Denver, Pa. resident, Alex Brubaker, is quickly gaining a reputation as an exciting, young musician who has placed himself at the forefront of musical experimentation. As a teenager in garage bands, his music leaned toward rock and heavy metal. After four years of music lessons Brubaker began focusing on developing his own style, based on the percussive fingerstyle genre. Today, his "post-percussive fingerstyle" combines guitar-body percussion, alternate tunings, two-handed tapping, lap tapping, live looping, multiple guitars, and everything else he can think of that enables the guitar to be used in new and exciting ways. He released his debut album, "Deconstructing the Temporal Lobe" on Sept. 11, 2009.
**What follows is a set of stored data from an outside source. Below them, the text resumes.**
(** C5: [Term.string] writes [<coefficient value>*<prefix><variableId>]
    with the prefix i, p, s, v or u for Internal, Public, Secret, Virtual
    or Unset; [LinearExpression.string] writes the texts of the Terms
    joined by [" + "], and what it writes depends only on the unpacked
    Terms and the table.  For the table [3, 7] and the expression
    [(coeffId 0, varId 5, Internal), (coeffId 1, varId 2, Public)] it
    writes exactly ["3*i5 + 7*p2"]. *)
Theorem LinearExpression_string_format :
  (forall (t : Term) (coeffs : list Z) (c : Z) (sbb : Builder)
          (v : Visibility) (letter : string),
      index coeffs (CoeffID t) = Ok c ->
      (v, letter) ∈ [(Internal, "i"); (Public, "p"); (Secret, "s");
                      (Virtual, "v"); (Unset, "u")]%string ->
      VariableVisibility t = v ->
      Term_string t coeffs sbb =
      (Ok tt, sbb ++ bigInt_String c ++ "*" ++ letter ++ Itoa (VariableID t))%string) /\
  (forall (l : LinearExpression) (coeffs : list Z) (ss : list string) (sbb : Builder),
      render_terms_spec coeffs l = Ok ss ->
      LinearExpression_string l coeffs sbb = (Ok tt, sbb ++ join_spec " + " ss)%string) /\
  (forall (l l' : LinearExpression) (coeffs : list Z) (sbb : Builder),
      Unpack <$> l = Unpack <$> l' ->
      LinearExpression_string l coeffs sbb = LinearExpression_string l' coeffs sbb) /\
  (forall (t1 t2 : Term) (sbb : Builder),
      Unpack t1 = (0, 5, Internal) ->
      Unpack t2 = (1, 2, Public) ->
      LinearExpression_string [t1; t2] [3; 7] sbb =
      (Ok tt, sbb ++ "3*i5 + 7*p2")%string).
Proof.
  split; [| split; [| split]].
  - intros t coeffs c sbb v letter Hc Hin Hv.
    apply Term_string_Ok. unfold render_term_spec. rewrite Hc, Hv. simpl.
    rewrite !elem_of_cons, elem_of_nil in Hin.
    destruct Hin as [H | [H | [H | [H | [H | []]]]]];
      injection H as -> ->; reflexivity.
  - intros l coeffs ss sbb Hss.
    pose proof (LinearExpression_string_spec l coeffs sbb) as H.
    unfold render_spec in H. rewrite Hss in H. exact H.
  - intros l. induction l as [| t rest IH]; intros [| t' rest'] coeffs sbb E;
      try discriminate; [reflexivity |].
    change (Unpack t :: (Unpack <$> rest) = Unpack t' :: (Unpack <$> rest')) in E.
    assert (Et : Unpack t = Unpack t') by congruence.
    assert (Er : Unpack <$> rest = Unpack <$> rest') by congruence.
    cbn [LinearExpression_string]. unfold bind at 1 3.
    rewrite (Term_string_Unpack t t' coeffs sbb Et).
    destruct (Term_string t' coeffs sbb) as [[[] | p] st]; [| reflexivity].
    unfold bind.
    assert (Hsep : forall st0 : Builder,
               match rest with [] => ret tt | _ :: _ => WriteString " + " end st0 =
               match rest' with [] => ret tt | _ :: _ => WriteString " + " end st0).
    { intros st0. destruct rest, rest'; try discriminate; reflexivity. }
    rewrite Hsep.
    destruct (match rest' with [] => ret tt | _ :: _ => WriteString " + " end st)
      as [[[] | p] st1]; [| reflexivity].
    apply IH. exact Er.
  - intros t1 t2 sbb H1 H2.
    pose proof (LinearExpression_string_spec [t1; t2] [3; 7] sbb) as H.
    unfold render_spec in H. simpl in H.
    unfold render_term_spec, CoeffID, VariableID, VariableVisibility in H.
    rewrite H1, H2 in H. exact H.
Qed.
(** * wowpdf: the request handlers of src/main.py, embedded and verified.

    The program is a FastAPI application.  Every handler stages the upload
    in [UPLOAD_DIR], calls into pypdf / PIL / reportlab, writes a result into
    [OUTPUT_DIR], schedules its deletion with [cleanup_file] and answers with
    a [FileResponse].

    The embedding is shallow.  A handler is a function in the monad [Py]:
    explicit passing of a [world] (file system, pending asyncio timers,
    clock, number of uuids drawn) together with a Python exception channel.
    The external libraries are a type class [Codec] of operations that may
    raise; the operating system is a type class [Host]. *)

From Stdlib Require Import ZArith Ascii String List DecimalString.
From stdpp Require Import base decidable option list gmap strings.

Local Open Scope string_scope.
Local Open Scope Z_scope.

(** ** Python strings

    A [str] is modelled as a Rocq [string]: a sequence of code points
    0..255, one [ascii] per code point. *)

Module PyStr.

Definition code (c : ascii) : N := N_of_ascii c.

(** [str.lower] on one code point of the Latin-1 range: A-Z, and
    U+00C0..U+00DE without the multiplication sign U+00D7. *)
Definition lower_char (c : ascii) : ascii :=
  let n := code c in
  if ((65 <=? n) && (n <=? 90))%N then ascii_of_N (n + 32)
  else if ((192 <=? n) && (n <=? 222) && negb (n =? 215))%N then ascii_of_N (n + 32)
  else c.

Fixpoint lower (s : string) : string :=
  match s with
  | EmptyString => EmptyString
  | String c s' => String (lower_char c) (lower s')
  end.

(** [s.endswith(suffix)] *)
Definition endswith (s suffix : string) : bool :=
  let n := String.length s in
  let m := String.length suffix in
  (m <=? n)%nat && String.eqb (substring (n - m) m s) suffix.

(** [needle in hay] *)
Fixpoint contains (needle hay : string) : bool :=
  String.prefix needle hay
  || match hay with
     | EmptyString => false
     | String _ hay' => contains needle hay'
     end.

(** [s.split(sep)] for a one-character separator: never the empty list. *)
Fixpoint split (sep : ascii) (s : string) : list string :=
  match s with
  | EmptyString => [EmptyString]
  | String c s' =>
      if Ascii.eqb c sep then EmptyString :: split sep s'
      else match split sep s' with
           | h :: t => String c h :: t
           | [] => [String c EmptyString]
           end
  end.

(** The characters [int] strips: the ASCII white space of [Py_ISSPACE], and
    NEL and NBSP, which CPython first rewrites to a blank. *)
Definition is_space (c : ascii) : bool :=
  let n := code c in
  (((9 <=? n) && (n <=? 13)) || (n =? 32) || (n =? 133) || (n =? 160))%N.

Definition digit (c : ascii) : option Z :=
  let n := code c in
  if ((48 <=? n) && (n <=? 57))%N then Some (Z.of_N n - 48) else None.

Fixpoint lstrip (l : list ascii) : list ascii :=
  match l with
  | c :: l' => if is_space c then lstrip l' else l
  | [] => []
  end.

Definition strip (l : list ascii) : list ascii := rev (lstrip (rev (lstrip l))).

(** Decimal digits, single underscores allowed between two digits. *)
Fixpoint digits (acc : Z) (after_digit : bool) (l : list ascii) : option Z :=
  match l with
  | [] => if after_digit then Some acc else None
  | c :: l' =>
      match digit c with
      | Some d => digits (10 * acc + d) true l'
      | None =>
          if Ascii.eqb c "_" && after_digit then digits acc false l' else None
      end
  end.

(** [int(s)]: [None] stands for [ValueError].  The interpreter's limit on
    the number of digits ([sys.set_int_max_str_digits]) is not modelled. *)
Definition int (s : string) : option Z :=
  match strip (list_ascii_of_string s) with
  | c :: l =>
      if Ascii.eqb c "+" then digits 0 false l
      else if Ascii.eqb c "-" then Z.opp <$> digits 0 false l
      else digits 0 false (c :: l)
  | [] => None
  end.

(** [str(n)] for an [int]. *)
Definition str (n : Z) : string := NilZero.string_of_int (Z.to_int n).

(** [s[:n]] *)
Definition take (n : nat) (s : string) : string := substring 0 n s.

Definition backslash : ascii := "092"%char.
Definition double_quote : ascii := "034"%char.
Definition single_quote : ascii := "039"%char.

(** [str.isprintable] on one code point of the Latin-1 range: the control
    characters, NBSP and the soft hyphen are not printable. *)
Definition printable (c : ascii) : bool :=
  let n := code c in
  negb ((n <? 32) || (n =? 127) || ((128 <=? n) && (n <=? 160)) || (n =? 173))%N.

Definition hex_digit (n : N) : ascii :=
  if (n <? 10)%N then ascii_of_N (48 + n) else ascii_of_N (87 + n).

(** One character of [repr(s)], inside the quotes [quote]. *)
Definition escape (quote c : ascii) : string :=
  let n := code c in
  if Ascii.eqb c quote || Ascii.eqb c backslash then String backslash (String c "")
  else if (n =? 9)%N then String backslash "t"
  else if (n =? 10)%N then String backslash "n"
  else if (n =? 13)%N then String backslash "r"
  else if printable c then String c ""
  else String backslash
         (String "x" (String (hex_digit (n / 16)) (String (hex_digit (n mod 16)) ""))).

Fixpoint escape_all (quote : ascii) (s : string) : string :=
  match s with
  | EmptyString => EmptyString
  | String c s' => escape quote c ++ escape_all quote s'
  end.

(** [repr(s)]: double quotes when [s] has a single quote and no double
    quote, single quotes otherwise. *)
Definition repr (s : string) : string :=
  let quote :=
    if contains (String single_quote "") s && negb (contains (String double_quote "") s)
    then double_quote else single_quote in
  String quote (escape_all quote s ++ String quote "").

End PyStr.

(** [range(a, b)] as a list. *)
Definition range (a b : Z) : list Z :=
  map (fun i => a + Z.of_nat i) (seq 0 (Z.to_nat (b - a))).

(** ** Exceptions *)

(** What a handler can raise: FastAPI's [HTTPException], or any other
    [Exception], kept as its class name and its [str(e)]. *)
Inductive exn : Type :=
  | HTTPException (status_code : Z) (detail : string)
  | Exception (cls : string) (msg : string).

(** [str(e)].  Starlette's [HTTPException.__str__] prints status and detail. *)
Definition exn_str (e : exn) : string :=
  match e with
  | HTTPException s d => PyStr.str s ++ ": " ++ d
  | Exception _ m => m
  end.

Inductive outcome (A : Type) : Type :=
  | Return (a : A)
  | Raise (e : exn).
Arguments Return {A} a.
Arguments Raise {A} e.

(** A call into pypdf, PIL or reportlab: a value, or an exception of the
    library (never an [HTTPException]). *)
Inductive result (A : Type) : Type :=
  | Ok (a : A)
  | Fail (cls : string) (msg : string).
Arguments Ok {A} a.
Arguments Fail {A} cls msg.

#[global] Instance result_ret : MRet result := fun A a => Ok a.

#[global] Instance result_bind : MBind result := fun A B k r =>
  match r with
  | Ok a => k a
  | Fail c m => Fail c m
  end.

Definition outcome_of {A : Type} (r : result A) : outcome A :=
  match r with
  | Ok a => Return a
  | Fail c m => Raise (Exception c m)
  end.

(** ** The world a handler runs in *)

Inductive zone : Set := UPLOAD_DIR | OUTPUT_DIR.

#[global] Instance zone_eq_dec : EqDecision zone.
Proof. solve_decision. Defined.

#[global] Instance zone_countable : Countable zone.
Proof.
  refine (inj_countable' (fun z => match z with UPLOAD_DIR => false | OUTPUT_DIR => true end)
            (fun b : bool => if b then OUTPUT_DIR else UPLOAD_DIR) _).
  by intros [].
Defined.

(** [UPLOAD_DIR / name], [OUTPUT_DIR / name] *)
Definition path : Type := zone * string.

Definition bytes : Type := list Byte.byte.

Record world : Type := mkWorld {
  fs : gmap (zone * string) bytes;   (* the two directories *)
  timers : list (Z * path);          (* sleeping [delete_after_delay] tasks: wake-up time, file *)
  clock : Z;                         (* the event loop's time, in seconds *)
  drawn : nat                        (* how many uuids were drawn so far *)
}.

Definition with_fs (f : gmap (zone * string) bytes) (w : world) : world :=
  mkWorld f (timers w) (clock w) (drawn w).

Definition Py (A : Type) : Type := world -> outcome A * world.

#[global] Instance Py_ret : MRet Py := fun A a w => (Return a, w).

#[global] Instance Py_bind : MBind Py := fun A B k m w =>
  match m w with
  | (Return a, w') => k a w'
  | (Raise e, w') => (Raise e, w')
  end.

Definition raise {A : Type} (e : exn) : Py A := fun w => (Raise e, w).

(** A library call made by a handler. *)
Definition lib {A : Type} (r : result A) : Py A := fun w => (outcome_of r, w).

(** [try: body  except Exception as e: handler(e)] *)
Definition try_except {A : Type} (body : Py A) (handler : exn -> Py A) : Py A :=
  fun w =>
    match body w with
    | (Return a, w') => (Return a, w')
    | (Raise e, w') => handler e w'
    end.

(** [for x in xs: body], threading an accumulator. *)
Fixpoint for_each {A B : Type} (xs : list A) (acc : B) (body : B -> A -> Py B) : Py B :=
  match xs with
  | [] => mret acc
  | x :: xs' => acc' ← body acc x; for_each xs' acc' body
  end.

(** ** The operating system *)

Class Host : Type := {
  (* the 32 hexadecimal digits of the n-th [uuid.uuid4()] of the process *)
  uuid_source : nat -> string;
  (* whether [open(p, "wb")] succeeds *)
  can_open : path -> bool;
  (* [Path(name).suffix] *)
  path_suffix : string -> string;
  (* [f"{(1 - compressed_size/original_size) * 100:.1f}%"], computed in
     floating point, given [compressed_size] and [original_size] *)
  ratio_text : Z -> Z -> string
}.

(** ** The external libraries (pypdf, PIL, reportlab) *)

Inductive PasswordType : Set := NOT_DECRYPTED | USER_PASSWORD | OWNER_PASSWORD.

(** A [PdfWriter]: the pages handed to [add_page], and the password given
    to [encrypt], if any. *)
Record PdfWriter (page : Type) : Type := mkWriter {
  w_pages : list page;
  w_password : option string
}.
Arguments mkWriter {page} w_pages w_password.
Arguments w_pages {page} _.
Arguments w_password {page} _.

(** [Image.new(mode, size, color=...)] *)
Record Image : Type := mkImage {
  img_mode : string;
  img_size : Z * Z;
  img_color : string
}.

(** What a handler draws on a reportlab canvas of page size [letter] before
    [c.save()]: font, fill colour, and one centred string. *)
Record Overlay : Type := mkOverlay {
  ov_font : string * Z;
  ov_fill : Z * Z * Z;
  ov_x : Z;
  ov_y : Z;
  ov_text : string
}.

Class Codec : Type := {
  page : Type;
  reader : Type;
  merger : Type;
  picture : Type;             (* a PIL image read from a file *)
  pyfloat : Type;             (* a [float], only handed on to reportlab *)
  (* [PdfReader(stream)] *)
  PdfReader : bytes -> result reader;
  (* [reader.pages], fully resolved *)
  reader_pages : reader -> result (list page);
  (* [reader.is_encrypted] *)
  is_encrypted : reader -> bool;
  (* [reader.decrypt(password)]: the verdict and the reader afterwards *)
  reader_decrypt : reader -> string -> result (PasswordType * reader);
  (* [writer.write(stream)] *)
  PdfWriter_write : PdfWriter page -> result bytes;
  (* [PdfMerger()], [merger.append(file)], [merger.write(file)] *)
  PdfMerger_new : merger;
  PdfMerger_append : merger -> bytes -> result merger;
  PdfMerger_write : merger -> result bytes;
  (* [page.rotate(angle)], [page.merge_page(other)] *)
  page_rotate : page -> Z -> result page;
  page_merge_page : page -> page -> result page;
  (* [c.save()] followed by [PdfReader(buffer).pages[0]] *)
  canvas_page : Overlay -> result page;
  (* [img.save(stream, format.upper())], given [format] *)
  Image_save : Image -> string -> result bytes;
  (* [reader.metadata]: [None], or the document information as a lookup *)
  reader_metadata : reader -> result (option (string -> option string));
  (* [page.compress_content_streams()], [page.extract_text()] *)
  page_compress : page -> result page;
  page_extract_text : page -> result string;
  (* the watermark canvas of [add_watermark], saved and read back:
     [watermark_pdf.pages[0]], given [text] and [opacity] *)
  watermark_stamp : string -> pyfloat -> result page;
  (* [Image.open(file)], [img.mode], [img.convert(mode)] *)
  Image_open : bytes -> result picture;
  picture_mode : picture -> string;
  picture_convert : picture -> string -> result picture;
  (* [first.save(stream, "PDF", save_all=..., append_images=others)] *)
  picture_save_pdf : picture -> list picture -> result bytes
}.

(** reportlab's [letter], in points.  The library has the floats 612.0 and
    792.0; every coordinate the handlers compute from them is integral and
    is kept as an integer here. *)
Definition letter : Z * Z := (612, 792).

(** ** Requests and responses *)

Record UploadFile : Type := mkUpload {
  filename : string;
  content : bytes      (* what [await file.read()] returns *)
}.

(** What a [JSONResponse] carries. *)
Unset Elimination Schemes.
Inductive json : Type :=
  | JBool (b : bool)
  | JInt (n : Z)
  | JStr (s : string)
  | JList (items : list json)
  | JDict (fields : list (string * json)).
Set Elimination Schemes.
Bruce Fry, a member of the local Echo Valley Art Group, is a former math teacher who returned to college to "realize the artist in me," said Fry. He went on to earn a master's degree in visual art from Vermont College and has exhibited at the Demuth Foundation and the Lancaster Museum of Art. Captivated early on by black-and-white nude portraits by his photography teacher, Stephen Phillips, Fry now concentrates on his "painting beginnings," and is particularly interested in the nude figure along with studies from nature and abstractions. Fry has taught art at Penn State Harrisburg, York College, York Institute of Art and Linden Hall.
Richard Huck, who uses his own photography as a base for his artwork in colored pencil, describes himself as "somewhat of a 'photorealist,' or, more accurately, a 'photo-surrealist.' " Also a member of Echo Valley Art Group, Huck graduated from Millersville University with a degree in art education and has taught art at the high school level in Ephrata for 40 years until retiring last year. Huck has won numerous awards, including Best of Show in the Colored Pencil Society of America's annual international exhibition, and has exhibited worldwide, including solo shows in Paris, Amsterdam, Los Angeles, Philadelphia, and New York City.
Jeremy Waak was raised in Lincoln, Nebraska. As the son of a mechanic, his artistic vision would be influenced by cars, engines and all things mechanical. Though Waak is also adept at drawing and painting, he later studied metalsmithing as both an undergraduate student at Memphis College of Art and as a graduate student at Southern Illinois University, Carbondale, where he studied under world-renowned metalsmith Richard Mawdsley and spent a semester at Surry College of Art University in Great Britain. After moving to Lancaster in 2005, Waak began teaching at Pennsylvania College of Art and Design and is currently renovating a 19th-century warehouse and blacksmith shop to live and work in.